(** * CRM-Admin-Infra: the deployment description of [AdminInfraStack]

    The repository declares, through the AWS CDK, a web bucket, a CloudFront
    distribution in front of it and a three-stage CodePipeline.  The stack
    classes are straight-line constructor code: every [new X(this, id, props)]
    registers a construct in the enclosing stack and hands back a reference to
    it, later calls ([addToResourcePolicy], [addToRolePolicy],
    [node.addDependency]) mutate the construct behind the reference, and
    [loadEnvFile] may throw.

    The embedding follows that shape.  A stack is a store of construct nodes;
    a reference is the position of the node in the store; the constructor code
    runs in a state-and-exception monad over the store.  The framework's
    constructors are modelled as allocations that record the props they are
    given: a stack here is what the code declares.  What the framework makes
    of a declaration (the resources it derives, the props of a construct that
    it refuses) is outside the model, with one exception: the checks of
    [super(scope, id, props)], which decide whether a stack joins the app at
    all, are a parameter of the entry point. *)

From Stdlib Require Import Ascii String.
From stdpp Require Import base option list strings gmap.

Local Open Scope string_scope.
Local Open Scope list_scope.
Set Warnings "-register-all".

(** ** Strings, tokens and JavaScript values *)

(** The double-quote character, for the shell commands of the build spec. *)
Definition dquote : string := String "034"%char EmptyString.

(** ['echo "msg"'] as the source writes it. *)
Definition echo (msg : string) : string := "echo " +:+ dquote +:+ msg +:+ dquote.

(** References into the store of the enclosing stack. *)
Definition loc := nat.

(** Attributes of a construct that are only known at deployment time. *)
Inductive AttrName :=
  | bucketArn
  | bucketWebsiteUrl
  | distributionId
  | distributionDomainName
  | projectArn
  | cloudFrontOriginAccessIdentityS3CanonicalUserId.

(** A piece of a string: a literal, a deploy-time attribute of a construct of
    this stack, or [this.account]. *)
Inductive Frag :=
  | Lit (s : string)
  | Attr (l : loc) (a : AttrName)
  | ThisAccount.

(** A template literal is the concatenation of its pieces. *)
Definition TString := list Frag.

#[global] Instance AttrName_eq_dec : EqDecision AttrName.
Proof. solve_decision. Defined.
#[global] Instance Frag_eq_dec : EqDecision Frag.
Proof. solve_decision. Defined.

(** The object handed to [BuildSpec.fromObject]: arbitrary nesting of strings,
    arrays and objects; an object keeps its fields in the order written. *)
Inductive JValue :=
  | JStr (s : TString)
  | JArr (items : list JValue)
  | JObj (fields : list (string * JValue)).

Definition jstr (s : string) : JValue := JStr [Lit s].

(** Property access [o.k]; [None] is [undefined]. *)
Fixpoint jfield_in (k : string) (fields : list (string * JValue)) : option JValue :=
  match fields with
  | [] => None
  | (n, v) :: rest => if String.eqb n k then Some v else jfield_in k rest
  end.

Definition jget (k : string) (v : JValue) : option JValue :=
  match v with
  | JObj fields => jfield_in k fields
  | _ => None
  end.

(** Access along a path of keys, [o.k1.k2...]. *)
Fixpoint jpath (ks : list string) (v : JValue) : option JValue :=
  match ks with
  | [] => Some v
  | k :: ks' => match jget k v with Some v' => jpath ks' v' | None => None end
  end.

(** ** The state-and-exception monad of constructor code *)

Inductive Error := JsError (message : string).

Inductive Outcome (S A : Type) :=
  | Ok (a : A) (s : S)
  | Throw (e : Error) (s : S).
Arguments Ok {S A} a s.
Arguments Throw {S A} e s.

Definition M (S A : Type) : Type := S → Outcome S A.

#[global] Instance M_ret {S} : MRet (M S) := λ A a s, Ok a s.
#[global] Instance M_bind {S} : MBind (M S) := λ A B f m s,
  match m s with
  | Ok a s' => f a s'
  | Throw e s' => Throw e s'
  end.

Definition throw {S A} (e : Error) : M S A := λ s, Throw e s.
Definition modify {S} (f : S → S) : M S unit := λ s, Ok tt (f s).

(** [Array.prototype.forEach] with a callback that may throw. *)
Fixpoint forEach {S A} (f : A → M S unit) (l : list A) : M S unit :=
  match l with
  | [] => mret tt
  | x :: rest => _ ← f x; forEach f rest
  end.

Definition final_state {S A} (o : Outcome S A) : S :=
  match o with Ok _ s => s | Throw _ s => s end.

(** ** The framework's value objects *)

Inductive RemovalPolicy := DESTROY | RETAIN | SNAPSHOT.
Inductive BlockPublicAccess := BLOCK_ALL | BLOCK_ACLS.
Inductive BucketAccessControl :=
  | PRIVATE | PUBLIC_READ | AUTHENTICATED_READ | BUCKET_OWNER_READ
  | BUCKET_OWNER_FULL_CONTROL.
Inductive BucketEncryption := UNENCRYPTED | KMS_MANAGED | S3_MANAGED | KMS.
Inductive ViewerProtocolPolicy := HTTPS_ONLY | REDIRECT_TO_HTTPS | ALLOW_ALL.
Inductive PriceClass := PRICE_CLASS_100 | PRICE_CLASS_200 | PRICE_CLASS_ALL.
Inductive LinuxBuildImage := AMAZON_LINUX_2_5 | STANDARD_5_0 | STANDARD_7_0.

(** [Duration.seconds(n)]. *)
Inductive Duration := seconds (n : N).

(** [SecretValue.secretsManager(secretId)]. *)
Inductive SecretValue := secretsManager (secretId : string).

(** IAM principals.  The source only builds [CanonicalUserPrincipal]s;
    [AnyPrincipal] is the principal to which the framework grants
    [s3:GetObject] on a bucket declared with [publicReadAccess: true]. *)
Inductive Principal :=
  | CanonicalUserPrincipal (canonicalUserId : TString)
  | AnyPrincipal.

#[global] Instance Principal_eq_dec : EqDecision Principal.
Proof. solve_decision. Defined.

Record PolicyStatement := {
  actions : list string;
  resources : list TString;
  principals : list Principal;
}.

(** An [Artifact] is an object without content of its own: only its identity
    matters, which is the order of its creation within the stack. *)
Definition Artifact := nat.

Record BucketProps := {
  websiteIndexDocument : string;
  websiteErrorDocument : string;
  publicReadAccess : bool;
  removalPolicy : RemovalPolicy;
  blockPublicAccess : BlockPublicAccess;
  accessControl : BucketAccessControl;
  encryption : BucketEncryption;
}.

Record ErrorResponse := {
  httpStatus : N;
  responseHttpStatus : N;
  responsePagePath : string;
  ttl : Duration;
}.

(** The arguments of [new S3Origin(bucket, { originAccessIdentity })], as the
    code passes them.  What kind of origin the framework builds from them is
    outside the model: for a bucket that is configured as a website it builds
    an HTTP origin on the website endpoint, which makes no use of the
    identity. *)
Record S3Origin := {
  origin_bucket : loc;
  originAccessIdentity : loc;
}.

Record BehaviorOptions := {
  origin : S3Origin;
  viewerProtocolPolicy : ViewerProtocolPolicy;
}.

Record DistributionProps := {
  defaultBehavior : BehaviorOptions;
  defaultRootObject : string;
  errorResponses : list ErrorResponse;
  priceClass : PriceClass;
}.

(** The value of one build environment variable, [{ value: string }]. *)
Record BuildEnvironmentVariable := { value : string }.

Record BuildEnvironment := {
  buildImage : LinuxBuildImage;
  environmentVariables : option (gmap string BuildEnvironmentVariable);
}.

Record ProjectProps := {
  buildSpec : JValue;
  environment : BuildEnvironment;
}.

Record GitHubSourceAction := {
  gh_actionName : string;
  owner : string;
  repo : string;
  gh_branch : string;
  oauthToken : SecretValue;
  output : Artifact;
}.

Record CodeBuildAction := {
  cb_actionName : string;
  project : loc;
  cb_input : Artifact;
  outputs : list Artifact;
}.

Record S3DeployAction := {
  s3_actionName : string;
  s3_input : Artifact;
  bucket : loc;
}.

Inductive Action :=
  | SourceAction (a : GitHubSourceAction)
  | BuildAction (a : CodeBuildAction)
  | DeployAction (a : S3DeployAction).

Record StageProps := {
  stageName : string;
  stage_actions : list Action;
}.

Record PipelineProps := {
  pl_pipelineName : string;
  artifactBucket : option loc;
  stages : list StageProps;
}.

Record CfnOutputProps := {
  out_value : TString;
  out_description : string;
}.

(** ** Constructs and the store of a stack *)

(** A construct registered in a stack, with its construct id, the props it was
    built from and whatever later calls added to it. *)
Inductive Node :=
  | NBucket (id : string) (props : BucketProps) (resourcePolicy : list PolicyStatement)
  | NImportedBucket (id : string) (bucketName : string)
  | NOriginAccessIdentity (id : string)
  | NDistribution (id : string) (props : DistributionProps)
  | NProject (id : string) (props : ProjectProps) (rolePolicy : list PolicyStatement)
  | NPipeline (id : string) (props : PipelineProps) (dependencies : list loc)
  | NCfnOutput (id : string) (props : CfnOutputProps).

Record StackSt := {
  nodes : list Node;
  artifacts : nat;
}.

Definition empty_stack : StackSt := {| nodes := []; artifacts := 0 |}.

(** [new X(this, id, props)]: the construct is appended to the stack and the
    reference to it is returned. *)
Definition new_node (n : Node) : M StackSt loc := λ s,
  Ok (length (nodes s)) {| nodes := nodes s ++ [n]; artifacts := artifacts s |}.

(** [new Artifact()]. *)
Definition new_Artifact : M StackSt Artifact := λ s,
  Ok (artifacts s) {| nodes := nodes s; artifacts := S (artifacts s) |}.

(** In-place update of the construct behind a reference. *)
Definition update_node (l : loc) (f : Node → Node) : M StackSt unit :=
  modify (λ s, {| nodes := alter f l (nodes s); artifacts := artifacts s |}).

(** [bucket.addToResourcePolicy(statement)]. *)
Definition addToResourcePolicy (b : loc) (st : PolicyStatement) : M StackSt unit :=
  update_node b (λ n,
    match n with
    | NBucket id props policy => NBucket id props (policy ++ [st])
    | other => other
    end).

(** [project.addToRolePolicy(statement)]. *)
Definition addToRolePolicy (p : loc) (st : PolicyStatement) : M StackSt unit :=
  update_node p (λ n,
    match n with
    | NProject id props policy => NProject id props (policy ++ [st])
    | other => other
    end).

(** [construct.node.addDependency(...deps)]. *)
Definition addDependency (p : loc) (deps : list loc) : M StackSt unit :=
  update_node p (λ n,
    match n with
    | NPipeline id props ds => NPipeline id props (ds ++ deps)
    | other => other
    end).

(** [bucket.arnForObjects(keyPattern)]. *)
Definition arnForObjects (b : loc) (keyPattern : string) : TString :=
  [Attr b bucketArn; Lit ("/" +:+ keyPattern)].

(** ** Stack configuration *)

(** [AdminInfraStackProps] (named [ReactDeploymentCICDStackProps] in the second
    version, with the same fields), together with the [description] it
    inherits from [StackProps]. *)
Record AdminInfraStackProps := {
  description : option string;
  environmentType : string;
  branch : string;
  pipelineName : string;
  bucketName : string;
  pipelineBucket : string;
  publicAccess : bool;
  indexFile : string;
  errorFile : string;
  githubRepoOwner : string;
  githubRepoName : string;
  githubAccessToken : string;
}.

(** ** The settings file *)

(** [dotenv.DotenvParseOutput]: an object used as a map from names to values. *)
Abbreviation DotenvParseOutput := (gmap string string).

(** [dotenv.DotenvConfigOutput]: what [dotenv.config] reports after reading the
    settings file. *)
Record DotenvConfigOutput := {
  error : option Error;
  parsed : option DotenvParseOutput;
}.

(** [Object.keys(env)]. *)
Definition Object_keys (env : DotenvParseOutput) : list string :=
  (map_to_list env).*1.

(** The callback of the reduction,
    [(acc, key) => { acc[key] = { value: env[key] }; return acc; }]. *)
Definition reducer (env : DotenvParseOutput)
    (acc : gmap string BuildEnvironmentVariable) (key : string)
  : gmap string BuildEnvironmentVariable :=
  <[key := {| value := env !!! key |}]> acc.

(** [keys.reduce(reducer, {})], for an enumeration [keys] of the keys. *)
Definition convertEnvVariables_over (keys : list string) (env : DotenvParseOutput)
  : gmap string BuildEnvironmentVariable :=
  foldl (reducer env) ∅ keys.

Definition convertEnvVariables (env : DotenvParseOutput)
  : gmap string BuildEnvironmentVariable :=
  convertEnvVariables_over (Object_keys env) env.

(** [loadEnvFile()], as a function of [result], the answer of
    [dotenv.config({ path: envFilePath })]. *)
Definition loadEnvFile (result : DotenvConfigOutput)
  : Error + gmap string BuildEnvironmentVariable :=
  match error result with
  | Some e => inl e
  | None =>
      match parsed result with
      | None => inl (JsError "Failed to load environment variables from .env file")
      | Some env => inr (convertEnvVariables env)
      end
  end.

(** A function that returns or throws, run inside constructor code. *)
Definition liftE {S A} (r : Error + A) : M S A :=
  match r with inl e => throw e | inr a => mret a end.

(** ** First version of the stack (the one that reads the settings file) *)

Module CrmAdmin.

# TRY IT
Output the first line of the entries above and every line after it, exactly as written, ending with the line that contains "classes are straight-line".

# EXERCISE ANSWER
(** * CRM-Admin-Infra: the deployment description of [AdminInfraStack]

    The repository declares, through the AWS CDK, a web bucket, a CloudFront
    distribution in front of it and a three-stage CodePipeline.  The stack
    classes are straight-line constructor code: every [new X(this, id, props)]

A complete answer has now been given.